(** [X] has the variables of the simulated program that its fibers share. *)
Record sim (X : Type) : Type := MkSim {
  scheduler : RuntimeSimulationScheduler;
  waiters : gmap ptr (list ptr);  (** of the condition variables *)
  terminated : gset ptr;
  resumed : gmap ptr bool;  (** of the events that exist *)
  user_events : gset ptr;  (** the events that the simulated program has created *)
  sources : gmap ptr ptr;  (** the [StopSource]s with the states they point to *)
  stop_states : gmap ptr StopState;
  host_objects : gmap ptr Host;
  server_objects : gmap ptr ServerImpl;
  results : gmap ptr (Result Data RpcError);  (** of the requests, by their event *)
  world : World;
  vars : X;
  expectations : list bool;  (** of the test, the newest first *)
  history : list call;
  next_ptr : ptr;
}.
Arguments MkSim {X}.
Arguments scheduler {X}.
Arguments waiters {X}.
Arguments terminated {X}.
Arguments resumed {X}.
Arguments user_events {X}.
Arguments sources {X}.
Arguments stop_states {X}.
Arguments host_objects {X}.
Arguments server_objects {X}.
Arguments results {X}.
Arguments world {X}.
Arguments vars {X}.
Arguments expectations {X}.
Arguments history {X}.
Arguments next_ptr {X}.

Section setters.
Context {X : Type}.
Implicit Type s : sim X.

+ + + +

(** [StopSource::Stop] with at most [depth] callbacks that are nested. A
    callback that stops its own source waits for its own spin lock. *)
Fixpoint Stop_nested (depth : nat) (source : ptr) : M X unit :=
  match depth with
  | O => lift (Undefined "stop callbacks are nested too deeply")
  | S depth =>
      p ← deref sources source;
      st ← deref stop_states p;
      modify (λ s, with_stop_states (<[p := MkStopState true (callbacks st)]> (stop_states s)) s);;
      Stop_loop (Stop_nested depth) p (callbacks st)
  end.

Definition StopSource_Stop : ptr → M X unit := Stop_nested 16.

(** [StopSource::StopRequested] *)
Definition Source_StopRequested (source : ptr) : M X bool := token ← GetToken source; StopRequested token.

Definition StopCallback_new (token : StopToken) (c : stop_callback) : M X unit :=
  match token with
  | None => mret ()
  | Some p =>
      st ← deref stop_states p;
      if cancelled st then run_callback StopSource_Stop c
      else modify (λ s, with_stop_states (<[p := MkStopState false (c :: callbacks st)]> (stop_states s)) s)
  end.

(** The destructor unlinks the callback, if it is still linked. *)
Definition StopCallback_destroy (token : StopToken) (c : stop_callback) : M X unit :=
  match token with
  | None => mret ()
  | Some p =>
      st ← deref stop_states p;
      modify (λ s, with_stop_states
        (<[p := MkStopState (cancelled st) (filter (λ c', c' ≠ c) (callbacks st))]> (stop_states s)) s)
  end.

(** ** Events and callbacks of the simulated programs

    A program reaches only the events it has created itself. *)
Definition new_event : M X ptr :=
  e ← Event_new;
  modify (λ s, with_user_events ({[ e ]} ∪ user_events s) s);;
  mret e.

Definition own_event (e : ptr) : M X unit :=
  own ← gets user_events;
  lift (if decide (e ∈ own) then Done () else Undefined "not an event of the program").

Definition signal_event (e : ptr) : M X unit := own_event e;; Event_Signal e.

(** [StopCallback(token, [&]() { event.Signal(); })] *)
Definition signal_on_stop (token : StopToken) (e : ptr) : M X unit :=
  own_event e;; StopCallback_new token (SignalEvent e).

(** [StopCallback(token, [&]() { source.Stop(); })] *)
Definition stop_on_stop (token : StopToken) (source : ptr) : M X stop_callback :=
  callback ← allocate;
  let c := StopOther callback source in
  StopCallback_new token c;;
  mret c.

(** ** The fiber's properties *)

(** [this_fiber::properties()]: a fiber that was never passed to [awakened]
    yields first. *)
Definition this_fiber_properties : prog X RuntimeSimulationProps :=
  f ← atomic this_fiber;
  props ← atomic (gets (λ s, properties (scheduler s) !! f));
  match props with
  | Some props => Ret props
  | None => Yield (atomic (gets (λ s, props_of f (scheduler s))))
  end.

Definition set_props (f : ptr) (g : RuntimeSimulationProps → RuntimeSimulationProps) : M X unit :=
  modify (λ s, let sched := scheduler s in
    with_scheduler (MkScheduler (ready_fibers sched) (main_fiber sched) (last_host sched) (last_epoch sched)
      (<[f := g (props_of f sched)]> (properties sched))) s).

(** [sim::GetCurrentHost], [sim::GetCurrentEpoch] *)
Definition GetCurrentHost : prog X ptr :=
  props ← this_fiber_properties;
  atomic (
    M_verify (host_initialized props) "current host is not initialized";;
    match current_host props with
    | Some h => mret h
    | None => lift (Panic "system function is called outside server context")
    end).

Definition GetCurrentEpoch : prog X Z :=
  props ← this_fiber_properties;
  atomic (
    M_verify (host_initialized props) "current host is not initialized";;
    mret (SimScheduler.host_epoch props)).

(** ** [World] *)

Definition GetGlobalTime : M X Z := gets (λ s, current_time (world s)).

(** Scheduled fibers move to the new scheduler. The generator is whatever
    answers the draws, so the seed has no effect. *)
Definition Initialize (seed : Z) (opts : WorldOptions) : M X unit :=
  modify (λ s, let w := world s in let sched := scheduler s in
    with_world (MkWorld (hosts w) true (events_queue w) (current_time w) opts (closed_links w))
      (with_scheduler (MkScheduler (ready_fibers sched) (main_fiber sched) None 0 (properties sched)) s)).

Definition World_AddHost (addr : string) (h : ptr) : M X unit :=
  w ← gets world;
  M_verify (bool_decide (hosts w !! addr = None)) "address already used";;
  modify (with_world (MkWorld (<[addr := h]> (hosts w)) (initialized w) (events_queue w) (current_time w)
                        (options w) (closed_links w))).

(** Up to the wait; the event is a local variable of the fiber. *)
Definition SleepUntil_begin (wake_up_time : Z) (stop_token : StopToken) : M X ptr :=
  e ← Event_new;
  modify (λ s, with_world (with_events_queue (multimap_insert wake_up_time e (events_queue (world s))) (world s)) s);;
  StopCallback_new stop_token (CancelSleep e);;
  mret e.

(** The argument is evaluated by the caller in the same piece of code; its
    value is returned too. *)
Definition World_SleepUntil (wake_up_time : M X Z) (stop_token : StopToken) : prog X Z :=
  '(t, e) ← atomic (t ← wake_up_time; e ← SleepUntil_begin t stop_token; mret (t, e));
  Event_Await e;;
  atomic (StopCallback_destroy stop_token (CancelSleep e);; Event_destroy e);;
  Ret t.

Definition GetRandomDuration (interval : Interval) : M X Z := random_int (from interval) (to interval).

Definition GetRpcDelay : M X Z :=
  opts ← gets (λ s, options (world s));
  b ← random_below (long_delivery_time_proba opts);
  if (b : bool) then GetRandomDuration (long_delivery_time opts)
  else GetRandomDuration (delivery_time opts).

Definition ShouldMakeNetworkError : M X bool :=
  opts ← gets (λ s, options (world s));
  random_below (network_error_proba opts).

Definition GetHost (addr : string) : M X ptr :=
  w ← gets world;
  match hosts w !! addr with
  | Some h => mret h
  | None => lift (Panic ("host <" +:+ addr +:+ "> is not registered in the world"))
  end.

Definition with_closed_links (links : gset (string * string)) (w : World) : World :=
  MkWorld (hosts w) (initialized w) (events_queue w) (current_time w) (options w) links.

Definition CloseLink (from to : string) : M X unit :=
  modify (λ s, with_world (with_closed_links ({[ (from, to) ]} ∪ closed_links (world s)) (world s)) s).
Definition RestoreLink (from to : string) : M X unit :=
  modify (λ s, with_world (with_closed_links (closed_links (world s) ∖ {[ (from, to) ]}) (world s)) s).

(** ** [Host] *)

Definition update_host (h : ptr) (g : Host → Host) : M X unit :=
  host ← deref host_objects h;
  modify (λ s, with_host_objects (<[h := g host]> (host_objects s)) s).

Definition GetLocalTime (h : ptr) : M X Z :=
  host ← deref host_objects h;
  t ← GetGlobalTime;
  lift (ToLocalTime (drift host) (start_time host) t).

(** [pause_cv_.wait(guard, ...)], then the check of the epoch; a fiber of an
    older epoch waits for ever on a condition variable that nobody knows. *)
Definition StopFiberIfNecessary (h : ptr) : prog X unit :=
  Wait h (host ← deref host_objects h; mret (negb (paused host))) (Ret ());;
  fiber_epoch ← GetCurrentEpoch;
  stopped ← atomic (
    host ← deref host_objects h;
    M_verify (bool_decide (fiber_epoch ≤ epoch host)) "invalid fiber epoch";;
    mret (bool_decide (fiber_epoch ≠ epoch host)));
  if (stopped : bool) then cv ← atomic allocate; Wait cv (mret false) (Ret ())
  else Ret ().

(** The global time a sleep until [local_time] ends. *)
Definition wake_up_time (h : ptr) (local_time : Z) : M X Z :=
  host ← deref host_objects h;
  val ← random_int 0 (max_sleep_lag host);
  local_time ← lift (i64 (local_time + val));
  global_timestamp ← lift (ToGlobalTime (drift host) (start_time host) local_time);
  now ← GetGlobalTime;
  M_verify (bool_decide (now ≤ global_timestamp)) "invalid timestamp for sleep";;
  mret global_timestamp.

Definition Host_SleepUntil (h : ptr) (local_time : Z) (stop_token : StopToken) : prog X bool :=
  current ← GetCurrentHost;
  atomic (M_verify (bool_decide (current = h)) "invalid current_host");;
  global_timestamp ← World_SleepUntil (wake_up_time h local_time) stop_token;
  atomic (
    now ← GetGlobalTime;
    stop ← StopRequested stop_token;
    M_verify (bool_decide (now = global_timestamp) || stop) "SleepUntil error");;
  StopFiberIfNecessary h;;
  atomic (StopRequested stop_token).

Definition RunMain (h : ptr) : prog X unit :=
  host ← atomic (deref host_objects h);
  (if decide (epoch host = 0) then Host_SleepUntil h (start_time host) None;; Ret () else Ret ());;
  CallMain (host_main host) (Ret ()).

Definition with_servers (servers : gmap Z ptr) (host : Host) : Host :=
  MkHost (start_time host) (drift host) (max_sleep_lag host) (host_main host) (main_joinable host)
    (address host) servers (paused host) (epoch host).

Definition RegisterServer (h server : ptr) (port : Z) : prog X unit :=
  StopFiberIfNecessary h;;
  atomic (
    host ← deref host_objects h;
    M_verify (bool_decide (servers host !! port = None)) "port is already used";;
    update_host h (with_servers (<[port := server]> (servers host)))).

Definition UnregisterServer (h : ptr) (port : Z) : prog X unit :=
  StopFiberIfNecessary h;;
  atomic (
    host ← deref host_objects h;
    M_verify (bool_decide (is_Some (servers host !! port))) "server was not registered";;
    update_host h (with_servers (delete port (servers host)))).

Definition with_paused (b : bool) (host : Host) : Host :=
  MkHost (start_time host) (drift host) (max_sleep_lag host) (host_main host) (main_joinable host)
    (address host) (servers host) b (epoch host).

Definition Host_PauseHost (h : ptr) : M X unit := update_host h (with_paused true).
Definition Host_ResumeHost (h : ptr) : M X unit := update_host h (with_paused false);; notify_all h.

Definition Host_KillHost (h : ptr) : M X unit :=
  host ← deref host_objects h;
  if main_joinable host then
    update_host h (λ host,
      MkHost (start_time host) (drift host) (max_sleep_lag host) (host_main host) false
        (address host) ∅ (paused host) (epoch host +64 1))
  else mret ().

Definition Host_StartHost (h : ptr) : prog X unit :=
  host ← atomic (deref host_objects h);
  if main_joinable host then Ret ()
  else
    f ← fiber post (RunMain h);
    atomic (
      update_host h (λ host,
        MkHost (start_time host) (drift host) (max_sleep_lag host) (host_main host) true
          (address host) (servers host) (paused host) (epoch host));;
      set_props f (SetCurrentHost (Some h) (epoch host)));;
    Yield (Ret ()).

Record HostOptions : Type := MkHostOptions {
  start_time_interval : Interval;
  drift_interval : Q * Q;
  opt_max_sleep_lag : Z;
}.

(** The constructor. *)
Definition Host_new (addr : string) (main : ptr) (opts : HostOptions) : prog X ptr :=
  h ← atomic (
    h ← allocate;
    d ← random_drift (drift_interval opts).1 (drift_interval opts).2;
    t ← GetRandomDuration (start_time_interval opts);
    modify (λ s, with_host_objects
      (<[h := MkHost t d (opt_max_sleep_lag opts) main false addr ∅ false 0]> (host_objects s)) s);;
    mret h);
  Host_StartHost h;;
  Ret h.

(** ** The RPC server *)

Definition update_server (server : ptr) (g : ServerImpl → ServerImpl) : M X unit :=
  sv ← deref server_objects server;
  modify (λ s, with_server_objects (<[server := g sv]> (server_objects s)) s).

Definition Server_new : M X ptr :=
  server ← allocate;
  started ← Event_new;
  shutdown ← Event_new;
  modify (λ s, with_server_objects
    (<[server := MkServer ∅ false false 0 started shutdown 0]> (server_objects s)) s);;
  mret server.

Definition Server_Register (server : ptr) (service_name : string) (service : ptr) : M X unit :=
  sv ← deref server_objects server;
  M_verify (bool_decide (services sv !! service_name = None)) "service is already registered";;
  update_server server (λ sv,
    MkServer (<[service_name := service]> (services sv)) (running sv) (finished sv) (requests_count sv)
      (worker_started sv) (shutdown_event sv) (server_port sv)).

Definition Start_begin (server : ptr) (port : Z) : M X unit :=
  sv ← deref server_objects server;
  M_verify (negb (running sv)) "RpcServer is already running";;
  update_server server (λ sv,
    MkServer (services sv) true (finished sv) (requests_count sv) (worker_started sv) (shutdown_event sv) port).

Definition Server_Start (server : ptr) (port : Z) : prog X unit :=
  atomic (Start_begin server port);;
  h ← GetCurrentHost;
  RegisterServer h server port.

+ + + +

(TASK DIRECTIONS)
From the entries above, write out only the lines starting at the line that holds "(** [X] has the" and ending at the line that holds "results : gmap", keeping both and matching them exactly.

(TASK SOLUTION)
(** [X] has the variables of the simulated program that its fibers share. *)
Record sim (X : Type) : Type := MkSim {
  scheduler : RuntimeSimulationScheduler;
  waiters : gmap ptr (list ptr);  (** of the condition variables *)
  terminated : gset ptr;
  resumed : gmap ptr bool;  (** of the events that exist *)
  user_events : gset ptr;  (** the events that the simulated program has created *)
  sources : gmap ptr ptr;  (** the [StopSource]s with the states they point to *)
  stop_states : gmap ptr StopState;
  host_objects : gmap ptr Host;
  server_objects : gmap ptr ServerImpl;
  results : gmap ptr (Result Data RpcError);  (** of the requests, by their event *)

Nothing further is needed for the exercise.